# DIRECTIONS FOR THIS TASK
Could you filter the listing for lines with the word "unfold" and return them?

━━━━━━━━

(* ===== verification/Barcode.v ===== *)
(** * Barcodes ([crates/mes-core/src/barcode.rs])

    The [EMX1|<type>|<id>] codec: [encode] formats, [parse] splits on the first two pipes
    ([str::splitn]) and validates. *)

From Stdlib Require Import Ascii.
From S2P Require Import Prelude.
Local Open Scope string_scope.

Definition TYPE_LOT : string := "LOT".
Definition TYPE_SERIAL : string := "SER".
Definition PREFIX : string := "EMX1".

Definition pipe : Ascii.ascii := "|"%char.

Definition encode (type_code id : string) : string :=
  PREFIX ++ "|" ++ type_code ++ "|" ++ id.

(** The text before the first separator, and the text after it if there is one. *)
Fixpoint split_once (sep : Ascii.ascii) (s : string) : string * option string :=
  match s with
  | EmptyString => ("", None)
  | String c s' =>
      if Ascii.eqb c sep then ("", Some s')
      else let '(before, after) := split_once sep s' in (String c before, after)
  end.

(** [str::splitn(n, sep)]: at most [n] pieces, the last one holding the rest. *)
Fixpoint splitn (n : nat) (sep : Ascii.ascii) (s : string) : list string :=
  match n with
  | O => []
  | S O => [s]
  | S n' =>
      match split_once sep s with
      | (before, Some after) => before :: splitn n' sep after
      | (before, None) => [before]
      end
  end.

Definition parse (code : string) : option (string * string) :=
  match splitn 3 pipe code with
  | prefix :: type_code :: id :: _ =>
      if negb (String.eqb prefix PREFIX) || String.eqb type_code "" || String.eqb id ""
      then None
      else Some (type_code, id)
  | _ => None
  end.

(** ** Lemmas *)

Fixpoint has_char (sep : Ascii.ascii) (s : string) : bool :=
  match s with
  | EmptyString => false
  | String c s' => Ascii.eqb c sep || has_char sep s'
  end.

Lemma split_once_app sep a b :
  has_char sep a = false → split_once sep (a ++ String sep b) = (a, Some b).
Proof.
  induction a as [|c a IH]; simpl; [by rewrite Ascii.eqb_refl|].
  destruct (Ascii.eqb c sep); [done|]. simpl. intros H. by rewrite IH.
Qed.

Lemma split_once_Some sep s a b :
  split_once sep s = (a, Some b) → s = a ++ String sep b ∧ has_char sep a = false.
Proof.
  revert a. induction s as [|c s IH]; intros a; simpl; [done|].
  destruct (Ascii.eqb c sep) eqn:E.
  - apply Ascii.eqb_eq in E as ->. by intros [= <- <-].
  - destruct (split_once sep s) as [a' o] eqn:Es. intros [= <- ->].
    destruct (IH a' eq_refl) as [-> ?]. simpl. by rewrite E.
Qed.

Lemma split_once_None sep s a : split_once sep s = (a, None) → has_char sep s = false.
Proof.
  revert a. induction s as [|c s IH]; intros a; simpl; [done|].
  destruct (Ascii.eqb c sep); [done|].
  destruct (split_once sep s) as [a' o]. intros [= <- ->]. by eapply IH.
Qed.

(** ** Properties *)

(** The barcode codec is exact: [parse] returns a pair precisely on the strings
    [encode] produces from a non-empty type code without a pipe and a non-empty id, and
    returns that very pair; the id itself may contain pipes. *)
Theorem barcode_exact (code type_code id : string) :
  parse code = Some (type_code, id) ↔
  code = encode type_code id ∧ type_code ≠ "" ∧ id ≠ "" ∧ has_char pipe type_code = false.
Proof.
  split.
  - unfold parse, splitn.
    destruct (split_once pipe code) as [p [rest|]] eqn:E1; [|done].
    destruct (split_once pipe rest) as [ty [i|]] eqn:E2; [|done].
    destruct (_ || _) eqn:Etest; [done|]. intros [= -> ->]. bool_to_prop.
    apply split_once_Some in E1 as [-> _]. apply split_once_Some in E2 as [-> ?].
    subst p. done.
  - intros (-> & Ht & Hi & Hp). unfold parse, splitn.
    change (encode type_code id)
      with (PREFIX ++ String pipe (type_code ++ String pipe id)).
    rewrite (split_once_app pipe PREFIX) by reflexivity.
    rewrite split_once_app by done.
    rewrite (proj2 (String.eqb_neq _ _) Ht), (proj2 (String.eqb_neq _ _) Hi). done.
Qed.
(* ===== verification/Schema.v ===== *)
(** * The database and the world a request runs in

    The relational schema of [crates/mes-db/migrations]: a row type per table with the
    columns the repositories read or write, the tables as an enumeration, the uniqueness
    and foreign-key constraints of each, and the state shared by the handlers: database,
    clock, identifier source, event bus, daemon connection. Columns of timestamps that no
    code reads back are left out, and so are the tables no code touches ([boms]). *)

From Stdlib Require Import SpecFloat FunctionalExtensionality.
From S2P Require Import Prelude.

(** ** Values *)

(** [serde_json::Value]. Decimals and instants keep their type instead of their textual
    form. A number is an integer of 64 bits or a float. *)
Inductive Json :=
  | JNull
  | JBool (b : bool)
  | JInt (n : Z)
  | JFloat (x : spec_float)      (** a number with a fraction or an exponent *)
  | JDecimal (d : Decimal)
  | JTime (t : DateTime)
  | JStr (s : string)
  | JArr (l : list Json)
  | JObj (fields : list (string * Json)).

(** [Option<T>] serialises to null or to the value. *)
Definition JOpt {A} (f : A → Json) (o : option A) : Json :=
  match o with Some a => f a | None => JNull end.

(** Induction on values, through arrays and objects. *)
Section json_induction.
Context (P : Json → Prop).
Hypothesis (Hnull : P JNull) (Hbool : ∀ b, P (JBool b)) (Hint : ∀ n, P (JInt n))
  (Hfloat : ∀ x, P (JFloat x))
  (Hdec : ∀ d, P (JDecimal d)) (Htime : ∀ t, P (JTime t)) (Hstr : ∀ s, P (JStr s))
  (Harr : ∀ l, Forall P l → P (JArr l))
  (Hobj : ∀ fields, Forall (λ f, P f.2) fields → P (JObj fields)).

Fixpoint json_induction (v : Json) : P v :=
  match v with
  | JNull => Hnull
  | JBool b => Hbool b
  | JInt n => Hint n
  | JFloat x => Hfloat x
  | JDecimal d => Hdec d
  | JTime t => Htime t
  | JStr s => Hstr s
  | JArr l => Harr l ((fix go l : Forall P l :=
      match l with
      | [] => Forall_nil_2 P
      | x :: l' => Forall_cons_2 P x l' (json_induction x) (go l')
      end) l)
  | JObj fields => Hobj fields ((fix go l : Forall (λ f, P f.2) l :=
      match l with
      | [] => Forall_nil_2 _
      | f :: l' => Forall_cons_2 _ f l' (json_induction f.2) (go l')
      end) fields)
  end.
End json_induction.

━━━━━━━━

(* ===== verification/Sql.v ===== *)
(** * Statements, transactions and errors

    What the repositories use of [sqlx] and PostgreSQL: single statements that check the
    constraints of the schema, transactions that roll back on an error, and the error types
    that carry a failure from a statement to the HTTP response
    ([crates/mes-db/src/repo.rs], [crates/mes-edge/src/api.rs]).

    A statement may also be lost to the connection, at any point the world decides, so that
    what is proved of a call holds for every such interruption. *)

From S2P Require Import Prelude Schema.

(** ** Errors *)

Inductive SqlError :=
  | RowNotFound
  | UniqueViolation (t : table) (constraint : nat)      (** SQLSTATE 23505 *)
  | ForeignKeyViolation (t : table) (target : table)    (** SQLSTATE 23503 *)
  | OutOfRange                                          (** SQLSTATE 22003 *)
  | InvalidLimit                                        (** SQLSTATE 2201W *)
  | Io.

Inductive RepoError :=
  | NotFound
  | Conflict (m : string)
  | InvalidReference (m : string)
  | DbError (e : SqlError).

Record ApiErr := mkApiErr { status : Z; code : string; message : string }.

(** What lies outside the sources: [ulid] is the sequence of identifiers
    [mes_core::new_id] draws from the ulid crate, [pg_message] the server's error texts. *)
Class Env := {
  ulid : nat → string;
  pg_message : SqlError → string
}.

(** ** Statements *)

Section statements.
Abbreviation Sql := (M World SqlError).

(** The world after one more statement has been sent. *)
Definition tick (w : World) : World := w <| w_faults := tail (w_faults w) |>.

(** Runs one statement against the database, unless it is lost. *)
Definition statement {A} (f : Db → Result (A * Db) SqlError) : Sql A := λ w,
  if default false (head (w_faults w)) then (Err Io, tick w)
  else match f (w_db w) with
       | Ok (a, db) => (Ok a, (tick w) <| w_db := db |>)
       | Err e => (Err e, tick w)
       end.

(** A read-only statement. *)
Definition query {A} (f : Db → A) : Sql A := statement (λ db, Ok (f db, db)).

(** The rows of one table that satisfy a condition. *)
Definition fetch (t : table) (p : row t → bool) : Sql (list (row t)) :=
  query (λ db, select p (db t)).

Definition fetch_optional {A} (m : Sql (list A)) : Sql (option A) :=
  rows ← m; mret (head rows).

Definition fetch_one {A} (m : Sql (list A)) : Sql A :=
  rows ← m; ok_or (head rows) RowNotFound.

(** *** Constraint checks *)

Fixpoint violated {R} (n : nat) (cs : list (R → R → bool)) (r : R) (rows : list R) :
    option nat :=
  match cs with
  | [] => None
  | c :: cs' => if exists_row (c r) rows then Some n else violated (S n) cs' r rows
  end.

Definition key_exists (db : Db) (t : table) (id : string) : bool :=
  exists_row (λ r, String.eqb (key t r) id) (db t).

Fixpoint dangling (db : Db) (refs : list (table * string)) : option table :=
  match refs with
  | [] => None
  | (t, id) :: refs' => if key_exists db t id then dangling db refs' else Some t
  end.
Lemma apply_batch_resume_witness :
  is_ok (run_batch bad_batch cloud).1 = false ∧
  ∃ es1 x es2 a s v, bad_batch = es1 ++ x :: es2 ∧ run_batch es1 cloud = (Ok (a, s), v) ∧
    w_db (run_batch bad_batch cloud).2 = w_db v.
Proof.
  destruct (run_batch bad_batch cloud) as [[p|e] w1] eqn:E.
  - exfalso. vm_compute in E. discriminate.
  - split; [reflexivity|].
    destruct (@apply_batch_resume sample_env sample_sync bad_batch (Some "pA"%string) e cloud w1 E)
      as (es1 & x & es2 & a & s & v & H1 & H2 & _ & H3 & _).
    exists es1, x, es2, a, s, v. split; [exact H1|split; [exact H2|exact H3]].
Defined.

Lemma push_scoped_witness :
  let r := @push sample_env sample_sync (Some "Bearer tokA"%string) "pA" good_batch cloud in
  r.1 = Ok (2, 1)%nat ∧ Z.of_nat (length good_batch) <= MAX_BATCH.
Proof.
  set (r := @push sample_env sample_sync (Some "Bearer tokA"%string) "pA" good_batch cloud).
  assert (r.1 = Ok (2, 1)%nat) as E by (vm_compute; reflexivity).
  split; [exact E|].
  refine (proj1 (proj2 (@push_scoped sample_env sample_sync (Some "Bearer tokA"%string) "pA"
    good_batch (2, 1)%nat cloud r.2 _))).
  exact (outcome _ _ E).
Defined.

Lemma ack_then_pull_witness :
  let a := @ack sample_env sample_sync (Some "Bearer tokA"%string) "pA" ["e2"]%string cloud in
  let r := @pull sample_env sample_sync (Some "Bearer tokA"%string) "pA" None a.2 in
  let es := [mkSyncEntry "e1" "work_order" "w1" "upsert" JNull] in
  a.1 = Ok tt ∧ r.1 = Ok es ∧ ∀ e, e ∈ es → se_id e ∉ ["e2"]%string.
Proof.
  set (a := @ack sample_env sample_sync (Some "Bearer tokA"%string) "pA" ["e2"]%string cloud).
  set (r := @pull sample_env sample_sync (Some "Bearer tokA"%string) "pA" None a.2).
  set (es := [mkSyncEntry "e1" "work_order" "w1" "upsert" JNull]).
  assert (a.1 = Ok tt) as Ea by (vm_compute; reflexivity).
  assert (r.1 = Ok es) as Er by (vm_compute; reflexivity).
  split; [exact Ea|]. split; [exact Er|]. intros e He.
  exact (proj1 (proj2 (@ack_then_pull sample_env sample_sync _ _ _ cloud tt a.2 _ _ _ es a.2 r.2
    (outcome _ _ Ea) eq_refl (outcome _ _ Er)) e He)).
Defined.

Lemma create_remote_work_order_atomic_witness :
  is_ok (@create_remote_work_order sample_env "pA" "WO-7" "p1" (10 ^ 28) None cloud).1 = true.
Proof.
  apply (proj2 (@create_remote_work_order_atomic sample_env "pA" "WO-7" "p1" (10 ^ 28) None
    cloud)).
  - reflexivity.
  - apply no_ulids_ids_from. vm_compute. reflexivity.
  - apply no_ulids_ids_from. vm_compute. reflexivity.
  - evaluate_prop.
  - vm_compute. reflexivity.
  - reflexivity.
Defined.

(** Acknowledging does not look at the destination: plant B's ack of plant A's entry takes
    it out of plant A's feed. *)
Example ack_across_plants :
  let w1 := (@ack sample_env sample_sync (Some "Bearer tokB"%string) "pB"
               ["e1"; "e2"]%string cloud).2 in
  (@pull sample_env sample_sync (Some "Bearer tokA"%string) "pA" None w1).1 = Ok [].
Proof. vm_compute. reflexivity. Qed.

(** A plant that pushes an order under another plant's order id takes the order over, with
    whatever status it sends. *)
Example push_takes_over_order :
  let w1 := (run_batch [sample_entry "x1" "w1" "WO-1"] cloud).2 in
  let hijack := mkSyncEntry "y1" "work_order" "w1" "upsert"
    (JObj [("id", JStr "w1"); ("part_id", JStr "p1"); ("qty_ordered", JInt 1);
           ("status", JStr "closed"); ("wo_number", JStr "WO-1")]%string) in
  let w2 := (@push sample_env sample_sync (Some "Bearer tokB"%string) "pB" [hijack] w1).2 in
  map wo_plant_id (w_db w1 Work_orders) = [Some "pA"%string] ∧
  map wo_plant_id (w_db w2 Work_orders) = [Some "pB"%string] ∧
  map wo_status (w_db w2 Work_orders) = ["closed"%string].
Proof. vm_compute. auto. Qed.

━━━━━━━━

# SOLVED PROBLEM
  - unfold parse, splitn.
  - intros (-> & Ht & Hi & Hp). unfold parse, splitn.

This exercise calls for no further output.